The potential for Erbi’s microbioreactor is enhanced by the manufacturing scale-down that is accompanying the rise of cell therapy and the intensified processes around perfusion. “There’s a substantial shift for new manufacturing platforms to be more intensive,” Chiu observes. “And companies often don’t have the tools for it.”
That shift includes online sensing, tightly integrated systems, and digitization. “You don’t want data islands,” he insists. “You want to connect data with other systems, to get more and better insights out of the machines. That’s where we’re focusing as we expand our product line.”
“Breez looks like a bioreactor,” he continues, “but it’s really a data-generating platform that helps our customers get the insights they need to improve their process development. Breez is more than a glass flask and an impellor, and that’s super exciting for us.”
Another benefit of the Breez is high cell densities. “They are much higher with Breez than with traditional bioreactors,” Chiu remarks. “Small stir tanks, for example, have densities of about 100 million cells/mL. We have customer data showing 200 million cells/mL, and anecdotal evidence suggests even higher cell densities.”
That’s possible because of its mixing and gas transfer technologies. The Breez uses inflatable silicone membranes to move fluid through the culture chamber, and it uses gas diffusion through those membranes to prevent bubbling and foaming. Stirred-tank reactors, in contrast, use mechanical impellors for mixing, and sparging or bubbling for gas transfer, which cause shear or foam. The message, he says, is that the Breez is gentle on cells.

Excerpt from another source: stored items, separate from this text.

Lemma launch_status_sound_witness :
  let stack := Sim.sim_stack "b" [] [] [] [] false false true in
  let a := Sim.sim_action [stack] [] in
  ∃ w',
    _launch_stack a stack (Sim.start ∅)
      = (Return (SubmittedStatus "CREATE_STACK"), w') ∧
    ∃ url ps ts, last (calls w') = Some (CallCreateStack "ns-b" url ps ts).
Proof.
  intros stack a.
  destruct (_launch_stack a stack (Sim.start ∅)) as [r w'] eqn:Hrun.
  assert (Hr : r = Return (SubmittedStatus "CREATE_STACK")).
  { apply (f_equal fst) in Hrun. vm_compute in Hrun. by symmetry. }
  subst r. exists w'. split; [done|].
  destruct (launch_status_sound a stack (Sim.start ∅) w' _ Hrun)
    as (_ & _ & url & ps & ts & [[Hreason _]|[_ Hlast]]).
  - exfalso. apply (f_equal String.length) in Hreason. cbn in Hreason. lia.
  - by exists url, ps, ts.
Defined.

Chiu contends that the Breez helps scientists do more than they can do with a stirred-tank reactor, providing better results that help researchers be more effective and get results faster and more economically. Chiu says, “Our system is simple enough that one technician with little bioreactor experience can run 12 simultaneous experiments.”
A big future
For the near term, Erbi is concentrating on building the company and enhancing its platform. Chiu expects that as customer feedback accumulates, Erbi will increase functionality to the Breez. “We’ll add more ways for scientists to learn more with our system,” he predicts. The company also is contemplating a larger version of the microbioreactor. “Two milliliters may be too small for some applications,” he acknowledges. “We also may add more inputs and outputs for analysis, integration, and data connectivity tools.” Those product expansions are likely to begin in 2021.
It’s somehow fitting that Erbi’s name, like the 2-mL bioreactor it has developed, packs a lot into a small space. The Breez has the integrated, automated capabilities associated with larger robust systems. Similarly, the company is of modest size but holds enormous potential.